Saved entries:
________________________________________

Definition max_attempts (args : list bytes) : nat := if retryable args then 2 else 1.

(** ** A worker: [cmd_argv_sync_impl] with [acquire_worker] and the guard

    [c_sent] counts how often the command was handed to the client library. *)
Record call := mkCall { c_args : list bytes; c_attempt : nat; c_sent : nat }.

Inductive worker_pc :=
| COut (result : option RedisReplyData)           (* no command, or its answer *)
| CAcquire (c : call)                             (* acquire_conn *)
| CLock (c : call) (retry : nat)                  (* acquire_worker: before the mutex *)
| CSection (c : call) (retry : nat)               (* holds the mutex, running_ was set *)
| CWait (c : call) (retry : nat) (woken : bool)   (* in cv_.wait_until *)
| CCreate (c : call) (retry : nat)
| CCreated (c : call) (retry : nat) (conn : option nat)
| CHeld (c : call) (conn : nat)                   (* under the guard *)
| CRelease (conn : nat) (r : RedisReplyData)      (* release_worker *)
| CFree (conn : nat) (r : RedisReplyData)
| CNotify (r : RedisReplyData)
| CDrop (c : call) (conn : nat) (err : bytes)     (* drop_bad_connection *)
| CDropped (c : call) (err : bytes)
| CRetry (c : call) (err : bytes).

(** ** The maintenance thread: [maintain_loop] and [do_maintain] *)
Inductive maintain_pc :=
| MLoop                                           (* while (running_) *)
| MLock                                           (* wait_for: before the mutex *)
| MSection                                        (* holds the mutex, the predicate was false *)
| MWait (woken : bool)
| MTimedOut
| MReclaim
| MClose (conns : list nat)
| MRefillTest
| MRefill
| MMake (i need : nat) (conns : list nat)
| MMaking (i need : nat) (conns : list nat)
| MPool (need : nat) (conns : list nat)
| MFree (conns : list nat)
| MCheckTest
| MTake
| MPing (l : list nat) (dead : nat)
| MPinging (conn : nat) (l : list nat) (dead : nat)
| MPush (conn : nat) (l : list nat) (dead : nat)
| MPingFree (conn : nat) (l : list nat) (dead : nat)
| MAbandon (l : list nat) (dead : nat)
| MDead (dead : nat)
| MExit.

________________________________________

— What you have to do —
Repeat only what lies between the first line of the data and the line containing "[c_sent] counts how", both of those lines included, exactly as it stands.

— Output of the task —
Definition max_attempts (args : list bytes) : nat := if retryable args then 2 else 1.

(** ** A worker: [cmd_argv_sync_impl] with [acquire_worker] and the guard

    [c_sent] counts how often the command was handed to the client library. *)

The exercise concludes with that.